CONSTITUTION OF THE SUNBEAM TIGER OWNERS ASSOCIATION

ARTICLE I:           NAME

Section 1:

The name of this association shall be the Sunbeam Tiger Owners Association, hereinafter referred to as S.T.O.A.

Section 2:

The corporate emblem shall be as set forth herein and when displayed in color shall use the standard black, red and gold shades observable on the membership card.  This emblem shall not be altered in any way without a vote of the entire membership.

STOA Logo

 

ARTICLE II:          PURPOSE

Section 1:

The Sunbeam Tiger Owners Association, Inc. has been formed as a means for Sunbeam Tiger enthusiasts to promote through a range of social and competitive activities, the preservation, operation, and enjoyment of the Sunbeam Tiger.

Section 2:

This corporation is organized pursuant to the General Non-Profit Corporation Law of the State of California and does not contemplate pecuniary gain or profit to members thereof and it is organized for non-profit purposes to comply with Section 501 (c) (7) of the Internal Revenue Code.

  1. If this organization holds any event(s) which members of the public are invited to attend, observe, or participate in for a fee, the income from the general public, less a proportional share of the expenses which will not benefit members, will be paid over to an organization which is exempt from income tax under Section 501 (c) (3) of the Internal Revenue Code on an annual basis.
  2. No substantial part of the activities of this corporation shall consist of carrying on propaganda, or otherwise attempting to influence legislation, and the corporation shall not participate or intervene in any political campaign on behalf of any candidate for public office.
  3. Notwithstanding any of the above statements of purposes and powers, this corporation shall not, except to an insubstantial degree, engage in any activities or exercise any powers that are not in furtherance of the primary purpose of this corporation.

 

ARTICLE III:         MEMBERSHIP

Section 1:

Membership, encouraging participation by Tiger owners, enthusiast and their families, shall be divided into the following classes:

A. ACTIVE MEMBERSHIP

Any person who is genuinely interested in the Sunbeam Tiger automobile and who provides the initiation fee and dues as provided for in the By-Laws (and other qualifications herein).

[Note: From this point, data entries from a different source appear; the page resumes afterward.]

Record StorageConfig := mkStorageConfig {
  sc_metadata : MetadataBackendConfig;
  sc_cache : CacheBackendConfig;
  sc_analytics_backend : str;
  sc_rate_limit : RateLimitBackendConfig;
}.

(** The member initialisers. *)
Definition default_metadata : MetadataBackendConfig := mkMetadataBackendConfig "inmemory" None None.
Definition default_cache : CacheBackendConfig := mkCacheBackendConfig "none" None None.
Definition default_rate_limit : RateLimitBackendConfig := mkRateLimitBackendConfig false "inmemory" None.

(** ** YAML nodes

    [node[key]], absent or defined, and [as<T>]; each may throw, with a message. *)
Class YamlNode (N : Type) := {
  yaml_get : N → string → str + option N;
  yaml_string : N → str + str;
  yaml_int : N → str + Z;
  yaml_bool : N → str + bool;
}.

Notation "x <~~ m ; k" := (sum_bind m (fun x => k)) (at level 20, m at level 100, k at level 200, right associativity).

Section parse.
Context {N : Type} `{YamlNode N}.

Definition Require (ok : bool) (msg : str) : str + unit := if ok then inr tt else inl msg.

Definition read_optional {A} (read : N → str + A) (node : N) (key : string) : str + option A :=
  child <~~ yaml_get node key;
  match child with
  | None => inr None
  | Some n => v <~~ read n; inr (Some v)
  end.

Definition ReadOptionalString : N → string → str + option str := read_optional yaml_string.
Definition ReadOptionalInt : N → string → str + option Z := read_optional yaml_int.

Definition read_metadata (root : N) : str + MetadataBackendConfig :=
  child <~~ yaml_get root "metadata";
  match child with
  | None => inr default_metadata
  | Some metadata =>
      backend <~~ ReadOptionalString metadata "backend";
      sqlite_path <~~ ReadOptionalString metadata "sqlite_path";
      postgres_dsn <~~ ReadOptionalString metadata "postgres_dsn";
      inr (mkMetadataBackendConfig (default (md_backend default_metadata) backend) sqlite_path postgres_dsn)
  end.

Definition read_cache (root : N) : str + CacheBackendConfig :=
  child <~~ yaml_get root "cache";
  match child with
  | None => inr default_cache
  | Some cache =>
      backend <~~ ReadOptionalString cache "backend";
      redis_address <~~ ReadOptionalString cache "redis_address";
      default_ttl_seconds <~~ ReadOptionalInt cache "default_ttl_seconds";
      inr (mkCacheBackendConfig (default (cb_backend default_cache) backend) redis_address default_ttl_seconds)
  end.

Definition read_analytics (root : N) : str + str :=
  child <~~ yaml_get root "analytics";
  match child with
  | None => inr ("noop" : str)
  | Some analytics => backend <~~ ReadOptionalString analytics "backend"; inr (default ("noop" : str) backend)
  end.

Definition read_rate_limit (root : N) : str + RateLimitBackendConfig :=
  child <~~ yaml_get root "rate_limit";
  match child with
  | None => inr default_rate_limit
  | Some rate_limit =>
      enabled <~~ read_optional yaml_bool rate_limit "enabled";
      backend <~~ ReadOptionalString rate_limit "backend";
      redis_address <~~ ReadOptionalString rate_limit "redis_address";
      inr (mkRateLimitBackendConfig (default (rl_enabled default_rate_limit) enabled)
             (default (rl_backend default_rate_limit) backend) redis_address)
  end.

Definition one_of_names (names : list string) (s : str) : bool :=
  existsb (fun n : string => bool_decide (s = String.list_ascii_of_string n)) names.

Definition is_name (s : str) (n : string) : bool := bool_decide (s = String.list_ascii_of_string n).

(** [field && !field->empty()]. *)
Definition given (o : option str) : bool := match o with Some s => bool_decide (s ≠ []) | None => false end.
(* ===== verification/StatsHandler.v ===== *)
(** * StatsHandler: [AnalyticsStatsHandler] (src/http/analytics_stats_handler.cpp)

    The handler over any click-event repository, and its agreement with the
    statistics route of the link API, which reads the in-memory repository. *)
From S2P Require Import Prelude Text Clock Numbers Types Json Validation LinkStore LinkCommands ClickEvents LinkJson.

(** The query method of [IClickEventRepository]; [None] is the answer [false]. *)
Class StatsSource (R : Type) := { source_GetAggregateStats : AggregateQuery → R → option AggregateStats }.

Section handler.
Context {R : Type} `{StatsSource R}.

Definition parse_epoch (s : str) : option Z :=
  match stoll s with
  | Some (v, pos) => if negb (pos =? length s) then None else Some (from_time_t v)
  | None => None
  end.

Definition error_body (error : string) (request_id : str) : str :=
  json_text "{'error':'" ++ (error : str) ++ json_text "','request_id':" ++ jsonString request_id ++ json_text "}".

(** The ranges of the three loops, with a comma before all elements but the first. *)
Fixpoint separated (first : bool) (items : list str) : str :=
  match items with
  | [] => []
  | item :: rest => (if first then [] else [","%char]) ++ item ++ separated false rest
  end.

Definition stats_body (slug from to bucket : str) (stats : AggregateStats) : str :=
  json_text "{'slug':" ++ jsonString slug
  ++ json_text ",'total_attempts':" ++ json_count (total_attempts stats)
  ++ json_text ",'successful_redirects':" ++ json_count (successful_redirects stats)
  ++ json_text ",'attempts_by_status_code':{"
  ++ separated true (map (fun '(c, n) => dquote :: dec c ++ dquote :: ":"%char :: json_count n) (status_code_counts stats))
  ++ json_text "},'attempts_by_domain':{"
  ++ separated true (map (fun '(d, n) => jsonString d ++ ":"%char :: json_count n) (domain_counts stats))
  ++ json_text "},'time_buckets':["
  ++ separated true (map (fun '(start, n) =>
       json_text "{'bucket_start':" ++ dec (Z.quot start ticks_per_second) ++ json_text ",'count':" ++ json_count n
       ++ json_text "}") (time_buckets stats))
  ++ json_text "],'from':" ++ from ++ json_text ",'to':" ++ to ++ json_text ",'bucket':" ++ jsonString bucket ++ json_text "}".

(** The status code and the body. *)
Definition Handle (slug from to bucket request_id : str) (repo : R) : Z * str :=
  if bool_decide (slug = []) then (404%Z, error_body "not_found" request_id)
  else match parse_epoch from, parse_epoch to with
  | Some f, Some t =>
      if (t <=? f)%Z then (400%Z, error_body "invalid_timestamp" request_id)
      else match
        (if bool_decide (bucket = ("hour" : str)) then Some hour
         else if bool_decide (bucket = ("day" : str)) then Some day
         else if bool_decide (bucket = ("week" : str)) then Some week else None)
      with
      | None => (400%Z, error_body "invalid_bucket" request_id)
      | Some b =>
          match source_GetAggregateStats (mkAggregateQuery (Some slug) None f t (Some b)) repo with
          | None => (500%Z, error_body "repository" request_id)
          | Some stats => (200%Z, stats_body slug from to bucket stats)
          end
      end
  | _, _ => (400%Z, error_body "invalid_timestamp" request_id)
  end.
End handler.

(** The in-memory repository as a source. *)
Definition memory_source (iterate_codes : gmap Z N → list (Z * N)) (iterate_domains : gmap str N → list (str * N)) :
  StatsSource (list ClickEvent) :=
  {| source_GetAggregateStats query repo := Some (GetAggregateStats iterate_codes iterate_domains query repo) |}.

(** ** Agreement *)
Lemma separated_commas items : separated true items = comma_separated items.
Proof.
  assert (Hrest : ∀ item items, item ++ separated false items = comma_separated (item :: items)).
  { intros item its. revert item. induction its as [|x its IH]; intros item; cbn [separated]; [by rewrite app_nil_r|].
    rewrite (IH x). done. }
  destruct items as [|x its]; [done|]. apply Hrest.
Qed.

Lemma stats_body_serialized slug from to bucket stats :
  stats_body slug from to bucket stats
  = serializeLinkStatsJson (mkLinkStatsView slug (total_attempts stats) (successful_redirects stats)
      (status_code_counts stats) (domain_counts stats)
      ((fun '(start, n) => (Z.quot start ticks_per_second, n)) <$> time_buckets stats) from to bucket).
Proof.
  unfold stats_body, serializeLinkStatsJson. rewrite !separated_commas. cbn [sv_slug sv_total_attempts sv_successful_redirects
    sv_status_code_counts sv_domain_counts sv_time_buckets sv_from sv_to sv_bucket].
  change (map ?f (?g <$> ?l)) with (map f (map g l)). rewrite map_map.
  assert (H1 : map (fun '(c, n) => dquote :: dec c ++ dquote :: ":"%char :: json_count n) (status_code_counts stats)
    = map (fun '(c, n) => (dquote :: dec c ++ [dquote]) ++ ":"%char :: json_count n) (status_code_counts stats)).
  { apply map_ext. intros [c n]. cbn. by rewrite <- app_assoc. }
  assert (H2 : map (fun '(start, n) => json_text "{'bucket_start':" ++ dec (Z.quot start ticks_per_second)
      ++ json_text ",'count':" ++ json_count n ++ json_text "}") (time_buckets stats)
    = map (fun x => (fun '(t, n) => json_object (json_text "'bucket_start':" ++ dec t ++ json_text ",'count':" ++ json_count n))
        ((fun '(start, n) => (Z.quot start ticks_per_second, n)) x)) (time_buckets stats)).
  { apply map_ext. intros [t n]. unfold json_object. rewrite <- !app_assoc. reflexivity. }
  rewrite H1, H2. unfold json_object. repeat first [rewrite <- app_assoc|rewrite <- app_comm_cons]. reflexivity.
Qed.

(** C27: the statistics handler and the statistics query of the link API agree. On
    the in-memory repository, for every slug, range and bucket, the handler
    answers 200 with exactly the body the link API serialises when its reader
    succeeds, 404 when the slug is empty and 400 when a time or the bucket is
    refused, and it never answers 500. *)
Theorem Handle_agrees_with_reader iterate_codes iterate_domains slug from to bucket request_id repo :
  let result := read_stats iterate_codes iterate_domains (mkGetLinkStatsQuery slug from to bucket) repo in
  @Handle _ (memory_source iterate_codes iterate_domains) slug from to bucket request_id repo
  = match res_value result with
    | Some view => (200%Z, serializeLinkStatsJson view)
    | None =>
        if bool_decide (slug = []) then (404%Z, error_body "not_found" request_id)
        else if bool_decide (err_detail (res_error result) = ("invalid_bucket" : str))
        then (400%Z, error_body "invalid_bucket" request_id)
        else (400%Z, error_body "invalid_timestamp" request_id)
    end.
Proof.
  cbv zeta. unfold Handle, read_stats. cbn [gs_slug gs_from gs_to gs_bucket].
  destruct (bool_decide (slug = [])) eqn:Es; [done|].
  change (parseEpoch ?x) with (parse_epoch x).
  destruct (parse_epoch from) as [f|], (parse_epoch to) as [t|]; cbn [res_value failure res_error err_detail]; try done.
  destruct (t <=? f)%Z; [done|]. unfold parse_bucket.
  destruct (bool_decide (bucket = _)); [by cbn [source_GetAggregateStats memory_source res_value success]; rewrite stats_body_serialized|].
  destruct (bool_decide (bucket = _)); [by cbn [source_GetAggregateStats memory_source res_value success]; rewrite stats_body_serialized|].
  destruct (bool_decide (bucket = _)); [by cbn [source_GetAggregateStats memory_source res_value success]; rewrite stats_body_serialized|].
  done.
Qed.
(** [INSERT OR IGNORE], [INSERT ... ON CONFLICT (event_id) DO NOTHING]. *)
Definition insert_or_ignore (row : ClickRow) (rows : list ClickRow) : list ClickRow :=
  if existsb (fun r => bool_decide (cr_event_id r = cr_event_id row)) rows then rows else rows ++ [row].

(** [None] is success; a thrown exception ends the loop with its message. *)
Fixpoint InsertBatch (events : list ClickEvent) : ST ClickDb (option str) := fun db =>
  match events with
  | [] => (None, db)
  | e :: rest =>
      match statement (fun rows => (tt, insert_or_ignore (click_row e) rows)) db with
      | (inl what, db') => (Some what, db')
      | (inr _, db') => InsertBatch rest db'
      end
  end.

(** ** [GetAggregateStats] *)

(** [GROUP BY]: every key with its number of rows. *)
Definition group_counts {A K} `{Countable K} (key : A → K) (l : list A) : gmap K N :=
  foldl (fun m x => bump (key x) m) ∅ l.

Definition text_le (a b : str * str) : Prop := str_leb a.1 b.1 = true.
#[export] Instance text_le_dec : RelDecision text_le.
Proof. intros a b. unfold Decision, text_le. apply bool_eq_dec. Defined.

Section aggregate.
(** The order in which the engine gives the groups. *)
Context (groups_Z : gmap Z N → list (Z * N)) (groups_str : gmap str N → list (str * N)).

(** [base_where]: the link id of the query is not looked at. *)
Definition base_where (query : AggregateQuery) (r : ClickRow) : bool :=
  ((to_epoch (aq_from query) <=? cr_occurred_at r) && (cr_occurred_at r <? to_epoch (aq_to query)))%Z
  && match aq_slug query with Some s => bool_decide (cr_slug r = s) | None => true end.

(** [SELECT CAST(COUNT( * ) AS TEXT)] read with [std::stoll]; [None] is its exception. *)
Definition count_query (where_ : ClickRow → bool) : ST ClickDb (str + Z) := fun db =>
  match statement (fun rows => (dec (Z.of_nat (length (List.filter where_ rows))), rows)) db with
  | (inl what, db') => (inl what, db')
  | (inr cnt_text, db') => (match stoll cnt_text with Some (n, _) => inr n | None => inl ("stoll" : str) end, db')
  end.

  1. INDIVIDUAL ACTIVE MEMBERSHIP shall consist of one person.
  2. FAMILY and/or JOINT ACTIVE MEMBERSHIP shall consist of one person meeting the requirements provided in Sub-section A above and his or her named co-member.  Joint Memberships shall be entitled to a second voting privilege.
  3. CHARTER MEMBERSHIP Any active members who have maintained unbroken membership and who became members by December 31, 1969, shall be considered and known as Charter Members of STOA and be so designated on their renewable membership cards.

B. HONORARY MEMBERS

Any person may be elected to honorary membership by a quorum as described in Article III, Section 3A of the By-Laws.  Honorary members do not pay dues, and do not receive voting privileges, or nominating privileges.  Candidates for honorary membership may be nominated at any general meeting by an active member.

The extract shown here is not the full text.